In adults, haemopoiesis is located in the bone marrow, where it is tightly regulated by cytokines and by a physical association of haemopoietic progenitors with the stroma. However, in pathological situations, haemopoiesis can be partly or fully dislodged to peripheral tissues. It is not clear which are the requirements for a given peripheral stroma to sustain haemopoiesis. Using the growth factor-dependent cell line FDC-P1, we have compared the myelopoietic capacities of a murine bone marrow-derived cell line S17, a liver inflammatory granuloma-derived stroma (GR) that sustains haemopoiesis, and normal skin fibroblasts (SF) that sustain neither survival nor proliferation of myeloid cells. All three stromas expressed mRNA for major haemopoietins with the exception of IL-3. Despite the incapacity of SF to sustain FDC-P1 cells, the biologically active GM-CSF could be recovered from all the studied stromas by treatment with high-salt buffers that release non-covalently bound molecules from stroma cells.
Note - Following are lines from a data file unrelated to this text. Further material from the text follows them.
(* ===== verification/CacheIndex.v ===== *)
(** * Hash table and ring of a cache

    The caches of the server (image-cache.cpp, pixmap-cache.cpp and the template
    cache-item.tmpl.cpp) keep their items in the chains of a hash table and in a
    ring ordered by use.  This file has that structure once: items are blocks
    with an address, a chain and the ring are lists of addresses. *)

From Stdlib Require Import ZArith Lia.
From stdpp Require Import base list gmap numbers tactics option.
From S2P Require Import Prelude.

Open Scope Z_scope.

(** [fresh] is the address the next allocation returns. *)
Record index (A : Type) := mkIndex { items : gmap Z A; table : list (list Z); lru : list Z; fresh : Z }.
Arguments mkIndex {A}.
Arguments items {A}.
Arguments table {A}.
Arguments lru {A}.
Arguments fresh {A}.

Definition ring_remove (a : Z) (l : list Z) : list Z := filter (fun b => b <> a) l.
Definition ring_add (a : Z) (l : list Z) : list Z := a :: l.
Definition ring_get_tail (l : list Z) : option Z := list.last l.
Definition ring_get_head (l : list Z) : option Z := list.head l.

Section index.
Context {A : Type} (id_of : A -> Z) (key : Z -> nat) (N : nat).
Implicit Types (ix : index A).

Definition bucket ix (k : nat) : list Z := default [] (table ix !! k).

(** Along [next] to the item with this id. *)
Fixpoint chain_find (its : gmap Z A) (id : Z) (chain : list Z) : option Z :=
  match chain with
  | [] => None
  | a :: chain' =>
      match its !! a with
      | Some it => if id_of it =? id then Some a else chain_find its id chain'
      | None => chain_find its id chain'
      end
  end.

Definition idx_find ix (id : Z) : option Z := chain_find (items ix) id (bucket ix (key id)).

(** [ring_remove] and [ring_add] of a link. *)
Definition idx_touch ix (a : Z) : index A := mkIndex (items ix) (table ix) (ring_add a (ring_remove a (lru ix))) (fresh ix).

(** Out of its chain and the ring; [None] when the chain ends before the item. *)
Definition idx_unlink ix (a : Z) : option (index A) :=
  match items ix !! a with
  | None => None
  | Some it =>
      match remove1 a (bucket ix (key (id_of it))) with
      | None => None
      | Some chain => Some (mkIndex (delete a (items ix)) (<[key (id_of it) := chain]> (table ix)) (ring_remove a (lru ix)) (fresh ix))
      end
  end.

Definition idx_link ix (it : A) : index A :=
  mkIndex (<[fresh ix := it]> (items ix)) (<[key (id_of it) := fresh ix :: bucket ix (key (id_of it))]> (table ix))
    (ring_add (fresh ix) (lru ix)) (fresh ix + 1).

Definition idx_empty : index A := mkIndex ∅ (replicate N []) [] 1.

(** The items in the order of their use. *)
Definition contents ix : list A := omap (fun a => items ix !! a) (lru ix).

(** Every item is in its chain and in the ring, once. *)
Definition ix_ok ix : Prop :=
  length (table ix) = N /\ NoDup (lru ix) /\ (forall a, a ∈ lru ix <-> is_Some (items ix !! a)) /\
  (forall k, NoDup (bucket ix k)) /\
  (forall k a, a ∈ bucket ix k <-> exists it, items ix !! a = Some it /\ key (id_of it) = k) /\
  (forall a, is_Some (items ix !! a) -> a < fresh ix).

Context (key_bound : forall id, (key id < N)%nat).

Lemma bucket_insert ix its l n k j c :
  (k < length (table ix))%nat -> bucket (mkIndex its (<[k := c]> (table ix)) l n) j = if decide (j = k) then c else bucket ix j.
Proof.
  intros Hk. unfold bucket. cbn [table]. destruct (decide (j = k)) as [->|Hne].
  - by rewrite list_lookup_insert_eq.
  - by rewrite list_lookup_insert_ne.
Qed.

Lemma ix_empty_ok : ix_ok idx_empty.
Proof.
  assert (forall k, bucket idx_empty k = []) as Hb.
  { intros k. unfold bucket. cbn [idx_empty table]. destruct (replicate N [] !! k) as [c|] eqn:E; [|done].
    by apply lookup_replicate in E as [-> _]. }
  split; [apply length_replicate|]. split; [constructor|]. split; [|split; [|split]].
  - intros a. cbn [idx_empty lru items]. rewrite lookup_empty. split; [by intros ?%not_elem_of_nil|by intros [? ?]].
  - intros k. rewrite Hb. constructor.
  - intros k a. rewrite Hb. cbn [idx_empty items]. rewrite lookup_empty. split; [by intros ?%not_elem_of_nil|by intros (? & ? & _)].
  - intros a. cbn [idx_empty items]. rewrite lookup_empty. by intros [? ?].
Qed.

Lemma chain_find_Some its id chain a :
  chain_find its id chain = Some a -> exists it, its !! a = Some it /\ id_of it = id.
Proof.
  induction chain as [|b chain IH]; [done|]. cbn [chain_find]. destruct (its !! b) as [it|] eqn:E; [|done].
  destruct (Z.eqb_spec (id_of it) id) as [Hid|]; [|done]. intros [= <-]. by exists it.
Qed.

Lemma chain_find_None its id chain a it :
  chain_find its id chain = None -> a ∈ chain -> its !! a = Some it -> id_of it <> id.
Proof.
  intros Hf Ha Hit. induction chain as [|b chain IH]; [by apply not_elem_of_nil in Ha|]. cbn [chain_find] in Hf.
  apply elem_of_cons in Ha as [<-|Ha].
  - rewrite Hit in Hf. by destruct (Z.eqb_spec (id_of it) id).
  - apply IH; [|done]. destruct (its !! b) as [it'|]; [|done]. by destruct (id_of it' =? id).
Qed.

Lemma elem_of_contents ix it : ix_ok ix -> it ∈ contents ix <-> exists a, items ix !! a = Some it.
Proof.
  intros (_ & _ & Hl & _). unfold contents. rewrite list_elem_of_omap. split.
  - intros (a & _ & Ha). by exists a.
  - intros (a & Ha). exists a. split; [apply Hl; by exists it|done].
Qed.

Lemma idx_find_Some ix id a : idx_find ix id = Some a -> exists it, items ix !! a = Some it /\ id_of it = id.
Proof. apply chain_find_Some. Qed.

Lemma idx_find_None ix id it : ix_ok ix -> idx_find ix id = None -> it ∈ contents ix -> id_of it <> id.
Proof.
  intros Hok Hf (a & Ha)%elem_of_contents; [|done]. pose proof Hok as (_ & _ & _ & _ & Hb & _). intros Hid.
  apply (chain_find_None _ _ _ a it Hf); [|done|done]. apply Hb. exists it. by subst id.
Qed.

(** ** Use *)

Lemma elem_of_ring_remove a b l : b ∈ ring_remove a l <-> b ∈ l /\ b <> a.
Proof. unfold ring_remove. rewrite list_elem_of_filter. tauto. Qed.

Lemma ring_remove_split a l : NoDup l -> a ∈ l -> exists l1 l2, l = l1 ++ a :: l2 /\ ring_remove a l = l1 ++ l2.
Proof.
  intros Hd (l1 & l2 & ->)%list_elem_of_split. exists l1, l2. split; [done|].
  apply list.NoDup_app in Hd as (_ & H1 & [H2 _]%list.NoDup_cons). unfold ring_remove. rewrite list.filter_app, filter_cons_False by auto.
  assert (forall l : list Z, (a ∈ l -> False) -> filter (fun b => b <> a) l = l) as Hf.
  { clear. intros l Hl. induction l as [|b l IH]; [done|]. rewrite filter_cons_True; [|intros ->; apply Hl; left]. f_equal. apply IH. intros ?. apply Hl. by right. }
  rewrite !Hf; [done|done|]. intros Ha. apply (H1 a Ha). left.
Qed.

Lemma touch_ok ix a : ix_ok ix -> is_Some (items ix !! a) -> ix_ok (idx_touch ix a).
Proof.
  intros (H1 & H2 & H3 & H4 & H5 & H6) Ha. split; [done|]. cbn [idx_touch lru items]. split; [|split; [|by split_and!]].
  - apply list.NoDup_cons. split; [rewrite elem_of_ring_remove; tauto|]. by apply list.NoDup_filter.
  - intros b. unfold ring_add. rewrite elem_of_cons, elem_of_ring_remove, H3. destruct (decide (b = a)) as [->|]; tauto.
Qed.

Lemma contents_touch ix a it :
  ix_ok ix -> items ix !! a = Some it ->
  exists l1 l2, contents ix = l1 ++ it :: l2 /\ contents (idx_touch ix a) = it :: l1 ++ l2.
Proof.
  intros (_ & H2 & H3 & _) Ha. destruct (ring_remove_split a (lru ix) H2) as (l1 & l2 & E1 & E2); [apply H3; by exists it|].
  exists (omap (fun a => items ix !! a) l1), (omap (fun a => items ix !! a) l2). unfold contents. cbn [idx_touch lru items].
  unfold ring_add. rewrite E1 at 1. rewrite E2, omap_app. cbn [omap list_omap]. rewrite Ha, omap_app. done.
Qed.

(** ** Removal *)

Lemma remove1_NoDup a l : NoDup l -> a ∈ l -> exists l', remove1 a l = Some l' /\ NoDup l' /\ forall b, b ∈ l' <-> b ∈ l /\ b <> a.
Proof.
  induction l as [|c l IH]; intros Hd Ha; [by apply not_elem_of_nil in Ha|]. cbn [remove1]. apply list.NoDup_cons in Hd as [Hc Hd].
  destruct (Z.eqb_spec c a) as [->|Hne].
  - exists l. split; [done|]. split; [done|]. intros b. rewrite elem_of_cons. split; [|tauto].
    intros Hb. split; [by right|]. by intros ->.
  - apply elem_of_cons in Ha as [->|Ha]; [done|]. destruct (IH Hd Ha) as (l' & -> & Hd' & Hl'). exists (c :: l'). split; [done|].
    split; [apply list.NoDup_cons; split; [|done]; rewrite Hl'; tauto|]. intros b. rewrite !elem_of_cons, Hl'.
    split; [intros [->|?]; tauto|tauto].
Qed.

Lemma unlink_ok ix a it :
  ix_ok ix -> items ix !! a = Some it ->
  exists ix', idx_unlink ix a = Some ix' /\ ix_ok ix' /\ items ix' = delete a (items ix) /\ lru ix' = ring_remove a (lru ix).
Proof.
  intros (H1 & H2 & H3 & H4 & H5 & H6) Ha. unfold idx_unlink. rewrite Ha. set (k := key (id_of it)).
  destruct (remove1_NoDup a (bucket ix k) (H4 k)) as (chain & -> & Hd & Hc); [apply H5; by exists it|].
  eexists. split; [done|]. cbn [items lru]. split; [|done]. split; [cbn [table]; by rewrite length_insert|]. cbn [lru items].
  assert (k < length (table ix))%nat as Hk by (rewrite H1; apply key_bound).
  split; [by apply list.NoDup_filter|]. split; [|split; [|split]].
  - intros b. rewrite elem_of_ring_remove, H3. destruct (decide (b = a)) as [->|]; [rewrite lookup_delete_eq|rewrite lookup_delete_ne by done; tauto].
    split; [tauto|by intros [? ?]].
  - intros j. rewrite bucket_insert by done. by destruct (decide (j = k)).
  - intros j b. rewrite bucket_insert by done. cbn [items].
    destruct (decide (b = a)) as [->|Hb].
    + rewrite lookup_delete_eq. split; [|by intros (? & ? & _)]. destruct (decide (j = k)) as [->|Hj]; [rewrite Hc; tauto|].
      rewrite H5. intros (it' & Hit' & Hk'). rewrite Ha in Hit'. injection Hit' as <-. done.
    + rewrite lookup_delete_ne by done. rewrite <- H5. destruct (decide (j = k)) as [->|]; [rewrite Hc; tauto|done].
  - intros b Hb. apply H6. destruct (decide (b = a)) as [->|]; [by exists it|]. by rewrite lookup_delete_ne in Hb.
Qed.

Lemma contents_ext (m m' : gmap Z A) (l : list Z) : (forall a, a ∈ l -> m !! a = m' !! a) -> omap (fun a => m !! a) l = omap (fun a => m' !! a) l.
Proof.
  induction l as [|a l IH]; [done|]. intros H. cbn [omap list_omap]. rewrite <- (H a) by left.
  rewrite IH; [done|]. intros b Hb. apply H. by right.
Qed.

(** Without the item the others keep their order. *)
Lemma contents_unlink ix ix' a it :
  ix_ok ix -> items ix !! a = Some it -> idx_unlink ix a = Some ix' ->
  exists l1 l2, contents ix = l1 ++ it :: l2 /\ contents ix' = l1 ++ l2.
Proof.
  intros Hok Ha Hu. pose proof Hok as (_ & H2 & H3 & _).
  destruct (unlink_ok ix a it Hok Ha) as (ix1 & Hu1 & _ & E1 & E2). rewrite Hu in Hu1. injection Hu1 as <-.
  destruct (ring_remove_split a (lru ix) H2) as (l1 & l2 & G1 & G2); [apply H3; by exists it|].
  exists (omap (fun a => items ix !! a) l1), (omap (fun a => items ix !! a) l2). unfold contents. rewrite E1, E2, G2. rewrite G1 at 1.
  rewrite omap_app. cbn [omap list_omap]. rewrite Ha. split; [done|]. rewrite omap_app.
  rewrite G1 in H2. apply list.NoDup_app in H2 as (_ & Hx & [Hy _]%list.NoDup_cons).
  f_equal; apply contents_ext; intros b Hb; apply lookup_delete_ne; intros <-; [apply (Hx a Hb); left|done].
Qed.

(** The item that was used longest ago is the last of the contents. *)
Lemma contents_unlink_tail ix ix' a :
  ix_ok ix -> ring_get_tail (lru ix) = Some a -> idx_unlink ix a = Some ix' ->
  exists it, items ix !! a = Some it /\ contents ix = contents ix' ++ [it].
Proof.
  intros Hok Ht Hu. pose proof Hok as (_ & H2 & H3 & _). apply last_Some in Ht as [l Hl].
  destruct (proj1 (H3 a)) as [it Ha]; [rewrite Hl; apply elem_of_app; right; left|]. exists it. split; [done|].
  destruct (unlink_ok ix a it Hok Ha) as (ix1 & Hu1 & _ & E1 & E2). rewrite Hu in Hu1. injection Hu1 as <-.
  unfold contents. rewrite E1, E2.
  destruct (ring_remove_split a (lru ix) H2) as (l1 & l2 & G1 & G2); [rewrite Hl; apply elem_of_app; right; left|].
  assert (l2 = []) as ->.
  { rewrite G1 in Hl. destruct l2 as [|x l2] using rev_ind; [done|]. rewrite app_comm_cons, app_assoc in Hl. apply app_inj_tail in Hl as [_ ->].
    rewrite G1 in H2. apply list.NoDup_app in H2 as (_ & _ & [Hx _]%list.NoDup_cons). destruct Hx. apply elem_of_app. right. left. }
  rewrite G2, app_nil_r, G1, omap_app. cbn [omap list_omap]. rewrite Ha. f_equal. apply contents_ext.
  intros b Hb. rewrite lookup_delete_ne; [done|]. intros <-. rewrite G1 in H2. apply list.NoDup_app in H2 as (_ & Hx & _). apply (Hx a Hb). left.
Qed.

(** ** Insertion *)

Lemma link_ok ix it : ix_ok ix -> ix_ok (idx_link ix it).
Proof.
  intros (H1 & H2 & H3 & H4 & H5 & H6). set (k := key (id_of it)).
  assert (items ix !! fresh ix = None) as Hf by (destruct (items ix !! fresh ix) eqn:E; [|done]; specialize (H6 _ (ex_intro _ _ E)); lia).
  assert (k < length (table ix))%nat as Hk by (rewrite H1; apply key_bound).
  split; [cbn; by rewrite length_insert|]. cbn [idx_link lru items fresh]. split; [|split; [|split; [|split]]].
  - apply list.NoDup_cons. split; [|done]. rewrite H3, Hf. by intros [? ?].
  - intros b. unfold ring_add. rewrite elem_of_cons, H3. destruct (decide (b = fresh ix)) as [->|Hb].
    + rewrite lookup_insert_eq. split; [by eauto|by left].
    + rewrite lookup_insert_ne by done. tauto.
  - intros j. unfold idx_link. rewrite bucket_insert by done. destruct (decide (j = _)) as [->|]; [|done]. apply list.NoDup_cons. split; [|done].
    rewrite H5, Hf. by intros (? & ? & _).
  - intros j b. unfold idx_link. rewrite bucket_insert by done. cbn [items]. fold k. destruct (decide (b = fresh ix)) as [->|Hb].
    + rewrite lookup_insert_eq. destruct (decide (j = k)) as [->|Hj].
      * split; [by eauto|]. intros _. left.
      * rewrite H5, Hf. split; [by intros (? & ? & _)|]. intros (? & [= <-] & Hx). done.
    + rewrite lookup_insert_ne by done. destruct (decide (j = k)) as [->|]; [|apply H5]. rewrite elem_of_cons, H5. tauto.
  - intros b. destruct (decide (b = fresh ix)) as [->|Hb]; [lia|]. rewrite lookup_insert_ne by done. intros Hx%H6. lia.
Qed.

Lemma contents_link ix it : ix_ok ix -> contents (idx_link ix it) = it :: contents ix.
Proof.
  intros (_ & _ & H3 & _ & _ & H6). unfold contents. cbn [idx_link lru items ring_add omap list_omap]. rewrite lookup_insert_eq. f_equal.
  apply contents_ext. intros a Ha. rewrite lookup_insert_ne; [done|]. intros <-. apply H3, H6 in Ha. lia.
Qed.

Lemma contents_empty : contents idx_empty = [].
Proof. done. Qed.

Lemma contents_nil ix : ix_ok ix -> ring_get_tail (lru ix) = None -> contents ix = [].
Proof. intros _ Ht. apply last_None in Ht. unfold contents. by rewrite Ht. Qed.

Lemma length_contents ix : ix_ok ix -> length (contents ix) = length (lru ix).
Proof.
  intros (_ & _ & H3 & _). unfold contents. assert (forall a, a ∈ lru ix -> is_Some (items ix !! a)) as H by (intros a; apply H3).
  clear H3. induction (lru ix) as [|a l IH]; [done|]. cbn [omap list_omap]. destruct (H a) as [it ->]; [left|]. cbn [length]. f_equal.
  apply IH. intros b Hb. apply H. by right.
Qed.
End index.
Glycosaminoglycans purified from stromas had distinct effect on the GM-CSF-mediated proliferation of FDC-P1 cells: those purified from S17 and GR cells were stimulatory, whereas those obtained from SF cells were slightly stimulatory at low concentration, but inhibitory at the higher ones. We conclude that the quality of the stroma pericellular glycoconjugates is determinant for the ability of a given stroma to sustain myelopoiesis, even when biologically active haemopoietins are locally produced.